On June 1, CISA added CVE-2024-21182 — an unauthenticated flaw in the core of Oracle WebLogic Server — to its Known Exploited Vulnerabilities catalog. CISA only adds CVEs to the KEV list when it has evidence of real-world exploitation, and this one has carried a public proof-of-concept since late 2024. Oracle patched it in the July 2024 Critical Patch Update, which means the exposure here is not a missing fix. It is the long tail of internet-facing WebLogic instances that nobody has touched in two years.

If you run WebLogic anywhere a hostile network can reach it, this is your morning’s work.

The bug

CVE-2024-21182 lives in the Core component of Oracle WebLogic Server, part of Oracle Fusion Middleware. An unauthenticated attacker with network access over the T3 or IIOP protocols can compromise the server. Oracle scores it CVSS 7.5 with the vector AV:N/AC:L/PR:N/UI:N/C:H/I:N/A:N — network attack vector, low complexity, no privileges, no user interaction, high confidentiality impact. Affected releases are 12.2.1.4.0 and 14.1.1.0.0.

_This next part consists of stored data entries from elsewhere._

(** The three runs from the start of the object. *)
Lemma string_length_run (s rest : list byte) (fuel : nat) :
  Forall (fun c => c <> x00) s ->
  Z.of_nat (length s) <= Int.max -> (length s <= fuel)%nat ->
  string_length_loop fuel (s ++ x00 :: rest) 0 = Ret (Z.of_nat (length s)).
Proof.
  intros Hs Hmax Hf.
  apply (string_length_loop_run s fuel [] rest Hs); [exact Hmax | exact Hf].
Qed.

Lemma string_length_no_terminator (s : list byte) (fuel : nat) :
  Forall (fun c => c <> x00) s -> (length s <= fuel)%nat ->
  string_length_loop fuel s 0 = Undefined.
Proof.
  intros Hs Hf.
  apply (string_length_loop_unterminated s fuel [] Hs Hf).
Qed.

Lemma string_length_too_long (s rest : list byte) (fuel : nat) :
  Forall (fun c => c <> x00) s ->
  Int.max < Z.of_nat (length s) -> (length s <= fuel)%nat ->
  string_length_loop fuel (s ++ x00 :: rest) 0 = Undefined.
Proof.
  intros Hs Hmax Hf.
  apply (string_length_loop_overflow s fuel [] rest Hs);
    [cbn; int_lia | exact Hmax | exact Hf].
Qed.

(** X9.  [string_length(str)] returns [n] exactly when the first
    terminator of the object is at index [n] and [n] is at most
    [INT_MAX]. *)
Theorem string_length_spec (str : list byte) (n : Z) :
  string_length str = Ret n
  <-> exists s rest,
        str = s ++ x00 :: rest
        /\ Forall (fun c => c <> x00) s
        /\ n = Z.of_nat (length s)
        /\ n <= Int.max.
Proof.
  unfold string_length. split.
  - intros Hret.
    destruct (first_terminator str) as [Hno | (s & rest & -> & Hs)].
    + rewrite (string_length_no_terminator str (length str) Hno) in Hret
        by lia.
      discriminate.
    + exists s, rest.
      assert (Hf : (length s <= length (s ++ x00 :: rest))%nat)
        by (rewrite length_app; lia).
      destruct (Z.le_gt_cases (Z.of_nat (length s)) Int.max) as [Hle | Hgt].
      * rewrite (string_length_run s rest _ Hs Hle Hf) in Hret.
        injection Hret as <-. now repeat split.
      * rewrite (string_length_too_long s rest _ Hs Hgt Hf) in Hret.
        discriminate.
  - intros (s & rest & -> & Hs & -> & Hle).
    apply (string_length_run s rest _ Hs Hle).
    rewrite length_app. lia.
Qed.

(** X10.  On an object with no terminator [string_length] has no
    defined result: it reads past the end of the object. *)
Theorem string_length_unterminated (str : list byte) :
  Forall (fun c => c <> x00) str -> string_length str = Undefined.
Proof.
  intros Hno. unfold string_length.
  apply (string_length_no_terminator str (length str) Hno). lia.
Qed.

Lemma string_length_unterminated_witness :
  Forall (fun c => c <> x00) [x68; x69]
  /\ string_length [x68; x69] = Undefined.
Proof.
  assert (H : Forall (fun c => c <> x00) [x68; x69])
    by (repeat constructor; discriminate).
  split; [exact H | exact (string_length_unterminated [x68; x69] H)].
Defined.

(** * More on the allocator *)

(** X11.  In every state with the cursor a multiple of 8 inside the
    arena, and for every [size_t] argument, [alloc] returns [NULL]
    exactly when [heap_ptr + size] exceeds the arena size without
    reaching [2^32]. *)
Theorem alloc_null_exact (st : state) (size : Z) :
  cursor_ok st -> SizeT.in_range size ->
  fst (alloc st size) = NULL
  <-> sizeof_heap < heap_ptr st + size < SizeT.modulus.
Proof.
  intros [Hc _] Hs. rewrite alloc_null_iff. unfold SizeT.add.
  destruct (Z_lt_ge_dec (heap_ptr st + size) SizeT.modulus) as [Hlt | Hge].
  - rewrite wrap_small by size_lia. lia.
  - rewrite wrap_over by size_lia. size_lia.
Qed.

Lemma alloc_null_exact_witness :
  fst (alloc (run init_state [Alloc 65536]) 4294901759) = NULL
  /\ fst (alloc (run init_state [Alloc 65536]) 4294901760) <> NULL.
Proof.
  assert (Hcs : Forall call_ok [Alloc 65536])
    by (apply calls_okb_sound; reflexivity).
  pose proof (run_cursor_ok [Alloc 65536] init_state init_cursor_ok Hcs) as Hok.
  assert (H1 : SizeT.in_range 4294901759) by (apply in_rangeb_spec; reflexivity).
  assert (H2 : SizeT.in_range 4294901760) by (apply in_rangeb_spec; reflexivity).
  split.
  - apply (proj2 (alloc_null_exact _ 4294901759 Hok H1)).
    split; apply Z.ltb_lt; reflexivity.
  - intros Hn. apply (proj1 (alloc_null_exact _ 4294901760 Hok H2)) in Hn.
    destruct Hn as [_ Hn]. apply Z.ltb_lt in Hn. discriminate Hn.
Defined.

(** X12.  After a successful [alloc] the cursor is the old cursor plus
    the size rounded up to a multiple of 8, reduced modulo [2^32]. *)
Theorem alloc_cursor_modular (st : state) (size : Z) :
  cursor_ok st -> SizeT.in_range size -> fst (alloc st size) <> NULL ->
  heap_ptr (snd (alloc st size)) = SizeT.wrap (heap_ptr st + align8 size).
Proof.
  intros [Hc Ha] Hs Hsome.
  assert (Hfit : SizeT.add (heap_ptr st) size <= sizeof_heap).
  { destruct (Z_le_gt_dec (SizeT.add (heap_ptr st) size) sizeof_heap)
      as [H | H]; [exact H |].
    exfalso. apply Hsome. apply alloc_null_iff. lia. }
  rewrite (alloc_some st size Hsome). cbn [snd heap_ptr].
  pose proof (align8_bounds size) as Hb.
  destruct (next_cursor_cases _ _ Hc Ha Hs Hfit)
    as [[H1 ->] | [[H1 [H2 ->]] | [H1 [H2 ->]]]].
  - symmetry. apply wrap_small.
    apply (align8_fits _ _ Ha) in H1. size_lia.
  - assert (E : align8 size = SizeT.modulus).
    { unfold align8.
      pose proof (Z.div_mod (size + 7) 8 ltac:(lia)).
      pose proof (Z.mod_pos_bound (size + 7) 8 ltac:(lia)). size_lia. }
    rewrite E, wrap_over by size_lia. lia.
  - symmetry. apply wrap_over. unfold align8 in *. size_lia.
Qed.

Lemma alloc_cursor_modular_witness :
  heap_ptr (snd (alloc (run init_state [Alloc 1; Alloc 1]) 4294967288)) = 8
  /\ SizeT.wrap (16 + align8 4294967288) = 8.
Proof.
  assert (Hcs : Forall call_ok [Alloc 1; Alloc 1])
    by (apply calls_okb_sound; reflexivity).
  pose proof (run_cursor_ok _ init_state init_cursor_ok Hcs) as Hok.
  assert (H1 : SizeT.in_range 4294967288) by (apply in_rangeb_spec; reflexivity).
  assert (H2 : fst (alloc (run init_state [Alloc 1; Alloc 1]) 4294967288) <> NULL)
    by (cbn; discriminate).
  split; [| reflexivity].
  exact (alloc_cursor_modular _ 4294967288 Hok H1 H2).
Defined.

(** X13.  A request of 0 bytes always succeeds, also when the arena is
    full: it returns the cursor and leaves the state as it was, so two
    such calls in a row return the same pointer. *)
Theorem alloc_zero (st : state) :
  cursor_ok st -> alloc st 0 = (heap_at (heap_ptr st), st).
Proof.
  intros [Hc _]. unfold alloc.
  assert (E : SizeT.add (heap_ptr st) 0 = heap_ptr st)
    by (unfold SizeT.add; rewrite Z.add_0_r; apply wrap_small; size_lia).
  assert (P : padded 0 = 0) by reflexivity.
  rewrite P, E, Z.gtb_ltb.
  destruct (Z.ltb_spec sizeof_heap (heap_ptr st)) as [H | _]; [lia |].
  destruct st; reflexivity.
Qed.

Lemma alloc_zero_witness :
  heap_ptr (run init_state [Alloc 65536]) = sizeof_heap
  /\ alloc (run init_state [Alloc 65536]) 0
     = (heap_at 65536, run init_state [Alloc 65536]).
Proof.
  assert (Hcs : Forall call_ok [Alloc 65536])
    by (apply calls_okb_sound; reflexivity).
  pose proof (run_cursor_ok _ init_state init_cursor_ok Hcs) as Hok.
  split; [reflexivity |].
  exact (alloc_zero _ Hok).
Defined.

Lemma charged_nonneg (sizes : list Z) : Forall small sizes -> 0 <= charged sizes.
Proof.
  induction 1 as [| size sizes Hs _ IH]; [cbn; lia |].
  pose proof (align8_bounds size). unfold small in Hs.
  unfold charged in *. cbn [map sumZ fold_right] in *. unfold sumZ in IH. lia.
Qed.

Lemma charged_cons (size : Z) (sizes : list Z) :
  charged (size :: sizes) = align8 size + charged sizes.
Proof. reflexivity. Qed.

(** X14.  Successive requests, none larger than the arena, all succeed
    exactly when the sizes rounded up to multiples of 8 add up to at
    most the space left; the cursor then ends that far ahead. *)
Theorem allocs_capacity (sizes : list Z) :
  forall st : state,
    cursor_ok st -> Forall small sizes ->
    (all_succeed (fst (allocs st sizes))
     <-> heap_ptr st + charged sizes <= sizeof_heap)
    /\ (all_succeed (fst (allocs st sizes)) ->
        heap_ptr (snd (allocs st sizes)) = heap_ptr st + charged sizes).
Proof.
  induction sizes as [| size sizes IH]; intros st Hst Hsm.
  - cbn. unfold all_succeed, charged; cbn. destruct Hst as [Hc _].
    split; [split; [lia | constructor] | lia].
  - inversion Hsm as [| x l Hsize Hrest]; subst.
    pose proof (alloc_small st size Hst Hsize) as Hal.
    pose proof (alloc_cursor_ok st size Hst) as Hok1.
    pose proof (charged_nonneg sizes Hrest) as Hnn.
    pose proof (align8_bounds size) as Hb.
    rewrite charged_cons. cbn [allocs].
    destruct (alloc st size) as [p st1].
    specialize (IH st1).
    destruct (allocs st1 sizes) as [ps st2]. cbn [fst snd] in *.
    rewrite Z.gtb_ltb in Hal.
    destruct (Z.ltb_spec sizeof_heap (heap_ptr st + align8 size)) as [Hf | Hf];
      injection Hal as -> ->.
    + split; [split |]; intros H.
      * inversion H as [| y l Hp _]; subst. now contradiction Hp.
      * lia.
      * inversion H as [| y l Hp _]; subst. now contradiction Hp.
    + destruct IH as [IH1 IH2];
        [apply Hok1; unfold small in Hsize; size_lia | exact Hrest |].
      cbn [heap_ptr] in *.
      split; [split |]; intros H.
      * inversion H as [| y l _ Hps]; subst. apply IH1 in Hps. lia.
      * constructor; [cbn; discriminate | apply IH1; lia].
      * inversion H as [| y l _ Hps]; subst. rewrite (IH2 Hps). lia.
Qed.

Lemma allocs_capacity_witness :
  all_succeed (fst (allocs init_state [65000; 500; 30]))
  /\ heap_ptr (snd (allocs init_state [65000; 500; 30])) = 65536
  /\ ~ all_succeed (fst (allocs init_state [65000; 500; 33])).
Proof.
  assert (H1 : Forall small [65000; 500; 30])
    by (repeat constructor; apply Z.leb_le; reflexivity).
  assert (H2 : Forall small [65000; 500; 33])
    by (repeat constructor; apply Z.leb_le; reflexivity).
  pose proof (allocs_capacity [65000; 500; 30] init_state init_cursor_ok H1)
    as [Ha Hb].
  pose proof (allocs_capacity [65000; 500; 33] init_state init_cursor_ok H2)
    as [Hc _].
  assert (Hall : all_succeed (fst (allocs init_state [65000; 500; 30])))
    by (apply (proj2 Ha); apply Z.leb_le; reflexivity).
  split; [exact Hall | split; [exact (Hb Hall) |]].
  intros H. apply (proj1 Hc) in H. apply Z.leb_le in H. discriminate H.
Defined.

T3 is WebLogic’s proprietary binary RMI protocol, and it has been the soft underbelly of the product for the better part of a decade. The T3 listener rides on the same port as the admin/managed server — 7001 by default, 7002 for TLS — and it accepts serialized Java objects. That object stream is the recurring problem: WebLogic’s history of T3/IIOP deserialization flaws (CVE-2015-4852, CVE-2020-2551, CVE-2020-14882, and a long line after) all trace back to the server deserializing attacker-controlled data before any authentication completes. CVE-2024-21182 is the latest entry in that lineage, and because the listener answers before a credential exchange, the vulnerable code path is reachable pre-auth.

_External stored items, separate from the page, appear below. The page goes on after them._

(** * Documentation generator of the cli package (docs.go)

    A shallow embedding of [docs.go]: the flowing and tabular preparation of
    commands and flags, the text preparer and the Markdown table reflow
    ([Prettify]), together with the parts of the Go standard library the file
    calls ([strings], [unicode/utf8], [sort], [regexp]).

    Go strings are immutable byte sequences; they are modelled as lists of
    [ascii] (one [ascii] is one byte).  Go's [int] values occurring in the
    file are rune counts and paddings bounded by the length of the input
    plus two, so they are modelled by [Z] without wrap-around.  A run-time
    panic (index out of range, negative repeat count) is the [None] of the
    option monad. *)

From Stdlib Require Import List Ascii ZArith NArith Lia Bool Arith.
From Stdlib Require String.
Import String.StringSyntax.

Delimit Scope string_scope with string.
From Stdlib Require Import Permutation Sorted.
Import ListNotations.

(** ** Bytes and strings *)

Definition str := list ascii.

Definition lit (s : String.string) : str := String.list_ascii_of_string s.

Arguments lit s%_string.

Definition code (c : ascii) : N := N_of_ascii c.

Definition NL : ascii := ascii_of_N 10.
Definition CR : ascii := ascii_of_N 13.
Definition TAB : ascii := ascii_of_N 9.
Definition SP : ascii := ascii_of_N 32.
Definition QUOTE : ascii := ascii_of_N 34.

(** The option monad of panicking code. *)
Definition bind {A B : Type} (m : option A) (f : A -> option B) : option B :=
  match m with
  | Some a => f a
  | None => None
  end.

Notation "x <- m ;; k" := (bind m (fun x => k))
  (at level 61, m at next level, right associativity).

(** ** Package unicode/utf8 *)

Module utf8.

(** [RuneSelf]: bytes below it are single-byte runes. *)
Definition RuneSelf : N := 128.

Definition inRange (lo hi : N) (c : ascii) : bool :=
  ((lo <=? code c) && (code c <=? hi))%N.

(** Continuation bytes [locb..hicb]. *)
Definition isCont (c : ascii) : bool := inRange 128 191 c.

(** The table [first] together with [acceptRanges]: for a leading byte the
    size of the sequence and the range accepted for the second byte;
    [None] is the entry [xx] (invalid leading byte). *)
Definition first (c : ascii) : option (nat * (N * N)) :=
  let n := code c in
  (if n <? 194 then None
   else if n <=? 223 then Some (2%nat, (128, 191))
   else if n =? 224 then Some (3%nat, (160, 191))
   else if n <=? 236 then Some (3%nat, (128, 191))
   else if n =? 237 then Some (3%nat, (128, 159))
   else if n <=? 239 then Some (3%nat, (128, 191))
   else if n =? 240 then Some (4%nat, (144, 191))
   else if n <=? 243 then Some (4%nat, (128, 191))
   else if n =? 244 then Some (4%nat, (128, 143))
   else None)%N.

(** Number of bytes the loop of [RuneCountInString] advances by when the
    byte [c] is followed by [rest]: the size of a valid encoding, and 1 for
    an ASCII byte and for every invalid or short sequence. *)
Definition advance (c : ascii) (rest : str) : nat :=
  if (code c <? RuneSelf)%N then 1
  else match first c with
       | None => 1
       | Some (size, (lo, hi)) =>
         if length rest <? size - 1 then 1
         else match rest with
              | c1 :: r1 =>
                if negb (inRange lo hi c1) then 1
                else if size =? 2 then 2
                else match r1 with
                     | c2 :: r2 =>
                       if negb (isCont c2) then 1
                       else if size =? 3 then 3
                       else match r2 with
                            | c3 :: _ => if negb (isCont c3) then 1 else 4
                            | [] => 1
                            end
                     | [] => 1
                     end
              | [] => 1
              end
       end.

(** The counting loop: [skip] bytes of the current rune are still to be
    passed over; a new rune starts when [skip] is 0. *)
Fixpoint count (skip : nat) (s : str) : Z :=
  match s with
  | [] => 0
  | c :: s' =>
    match skip with
    | S k => count k s'
    | O => 1 + count (advance c s' - 1) s'
    end
  end%Z.

Definition RuneCountInString (s : str) : Z := count 0 s.

End utf8.

(** ** Package strings *)

Module strings.

Definition inSet (cutset : str) (c : ascii) : bool :=
  existsb (Ascii.eqb c) cutset.

Fixpoint dropWhile (p : ascii -> bool) (s : str) : str :=
  match s with
  | [] => []
  | c :: s' => if p c then dropWhile p s' else s
  end.

(** [TrimLeft], [TrimRight] and [Trim] for a cutset of ASCII bytes (every
    cutset of docs.go is one): the library then works byte by byte, and
    [Trim] trims the right end first. *)
Definition TrimLeft (s cutset : str) : str := dropWhile (inSet cutset) s.

Definition TrimRight (s cutset : str) : str :=
  rev (dropWhile (inSet cutset) (rev s)).

Definition Trim (s cutset : str) : str :=
  TrimLeft (TrimRight s cutset) cutset.

(** [asciiSpace]: tab, newline, vertical tab, form feed, carriage return,
    space. *)
Definition isAsciiSpace (c : ascii) : bool :=
  let n := code c in
  ((n =? 9) || (n =? 10) || (n =? 11) || (n =? 12) || (n =? 13) || (n =? 32))%N.

(** The three-byte encodings of the runes of [unicode.IsSpace]:
    U+1680, U+2000..U+200A, U+2028, U+2029, U+202F, U+205F, U+3000. *)
Definition isSpace3 (b0 b1 b2 : N) : bool :=
  (((b0 =? 225) && (b1 =? 154) && (b2 =? 128))
   || ((b0 =? 226) && (b1 =? 128)
       && (((128 <=? b2) && (b2 <=? 138)) || (b2 =? 168) || (b2 =? 169) || (b2 =? 175)))
   || ((b0 =? 226) && (b1 =? 129) && (b2 =? 159))
   || ((b0 =? 227) && (b1 =? 128) && (b2 =? 128)))%N.

(** The two-byte encodings: U+0085 and U+00A0. *)
Definition isSpace2 (b0 b1 : N) : bool :=
  ((b0 =? 194) && ((b1 =? 133) || (b1 =? 160)))%N.

(** Width in bytes of the white-space rune [s] starts with, 0 when the
    first rune of [s] is not white space ([utf8.DecodeRuneInString]
    followed by [unicode.IsSpace]; an invalid sequence decodes to
    U+FFFD, which is not white space). *)
Definition spaceWidth (s : str) : nat :=
  match s with
  | [] => 0
  | c0 :: r0 =>
    if isAsciiSpace c0 then 1
    else match r0 with
         | [] => 0
         | c1 :: r1 =>
           if isSpace2 (code c0) (code c1) then 2
           else match r1 with
                | [] => 0
                | c2 :: _ => if isSpace3 (code c0) (code c1) (code c2) then 3 else 0
                end
         end
  end.

(** The same for the last rune, on the reversed string
    ([utf8.DecodeLastRuneInString]). *)
Definition spaceWidthLast (r : str) : nat :=
  match r with
  | [] => 0
  | c0 :: r0 =>
    if isAsciiSpace c0 then 1
    else match r0 with
         | [] => 0
         | c1 :: r1 =>
           if isSpace2 (code c1) (code c0) then 2
           else match r1 with
                | [] => 0
                | c2 :: _ => if isSpace3 (code c2) (code c1) (code c0) then 3 else 0
                end
         end
  end.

Why it is being exploited now

Nothing about the bug changed. The exposure did. WebLogic backs core business systems — ERP, banking middleware, government portals — that are slow to patch and frequently left listening on 7001 far longer than anyone intends. A public PoC plus a two-year patch gap is exactly the profile attackers automate against.

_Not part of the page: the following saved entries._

(** * Document-conversion service (krypton-graph, src/services/docling)

    A shallow embedding of the conversion service's pure and stateful code:
    the status hub ([websocket_handler.py]), the PDF validator and readers
    ([converters/pdf_converter.py]), the HTTP endpoints ([api.py]), the
    quality checker ([utils/quality_checker.py]), the markdown formatter
    ([utils/markdown_formatter.py]), the conversion service
    ([docling_service.py]) and the image naming code
    ([converters/image_handler.py], [docling_service.py]).

    Conventions.
    - A Python [str] that is processed character by character is a
      [list ascii]; a character is a code point below 256, so the character
      classes of [re] and [str] are the ones Python uses on that range.
      Identifiers and messages that are only compared or stored are [string].
    - Python [float] scores are exact rationals ([Q]).
    - A [dict] is a [gmap], a [set] a [gset].
    - An exception is a value of a sum type; [try]/[except] is a [match].
    - A coroutine runs alone between two of its [await]s. The hub of module
      [Hub] runs every operation in one turn of the event loop; module
      [EventLoop] follows a broadcast whose sends are awaited while other
      coroutines change the manager. *)

From Stdlib Require Import ZArith QArith Qminmax Lia Lqa Ascii String.
From stdpp Require Import base option list gmap sets strings pretty.
(** X21. Whatever it is given, [sanitizeToolName] returns a name that is
    not empty, has at most 128 characters, all of them letters, digits,
    underscores or hyphens, and does not start with an underscore. *)
Theorem sanitized_name_is_usable (name : Js.value) :
  let cleaned := Utils.sanitizeToolName name in
  cleaned <> ""%string
  /\ String.length cleaned <= 128
  /\ Names.allNameChars cleaned = true
  /\ Names.firstChar cleaned <> Some Names.underscore.
Proof.
  cbv zeta.
  assert (T : "tool"%string <> ""%string
              /\ String.length "tool" <= 128
              /\ Names.allNameChars "tool" = true
              /\ Names.firstChar "tool" <> Some Names.underscore).
  { repeat split; try discriminate; try reflexivity. cbn. lia. }
  destruct name as [| | b | n | s | l | o]; try exact T.
  destruct (sanitizeToolName_cases s) as [E | [(N & L & E) | (N & L & E)]];
    rewrite E; [exact T | |].
  - destruct (Utils.cleanedName s) as [|c r] eqn:C; [contradiction|].
    split; [discriminate|]. split; [apply substring_length_le|].
    split; [apply allNameChars_substring; rewrite <- C; apply cleanedName_chars|].
    change (Names.firstChar (String c r) <> Some Names.underscore).
    rewrite <- C. apply cleanedName_first.
  - split; [exact N|]. split; [exact L|].
    split; [apply cleanedName_chars | apply cleanedName_first].
Qed.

Security researchers reported an uptick in exploitation attempts through mid-to-late May 2026, with honeypots logging scans and payloads against ports 7001 and 7002. Reported post-exploitation activity tracks the usual WebLogic playbook: cryptocurrency miners dropped onto the host, Cobalt Strike beacons for persistence, and in some cases ransomware staging. Treat those reports as directional rather than gospel, but the KEV listing itself is confirmation enough that this is live.

Am I affected?

You are in scope if you run WebLogic 12.2.1.4.0 or 14.1.1.0.0 and have not applied the July 2024 CPU or any quarterly CPU since. The fastest triage:

  • Inventory every WebLogic instance and check the patch level against the July 2024 CPU baseline.
  • Identify which instances expose a T3/IIOP listener (default 7001/7002) to untrusted networks. Anything reachable from the internet is a priority-one finding.
  • Hunt for compromise already in progress: unexpected child processes spawned by the WebLogic JVM, new cron/scheduled tasks, unfamiliar JSP files in deployment directories, outbound connections to mining pools or C2.

Mitigation

  1. Patch. Apply the July 2024 Critical Patch Update or, better, the most recent quarterly CPU. This is the only real fix.
  2. If you cannot patch today, throttle T3. Use a WebLogic connection filter (weblogic.security.net.ConnectionFilterImpl) to allowlist only the hosts that legitimately need T3/IIOP, and deny the rest. Disable T3/IIOP entirely on servers that do not require it.
  3. Get the listener off the internet. Block 7001/7002 at the perimeter. A WebLogic T3 port should never face the public network — put it behind a VPN or management segment.
  4. Monitor. Watch for deserialization-style payloads against the T3 endpoint and for the post-exploitation indicators above.

Federal civilian agencies fall under BOD 22-01 and have the standard three-week KEV remediation window. Everyone else should move faster — the patch has been sitting on Oracle’s download server since July 2024, and the attackers already have the exploit.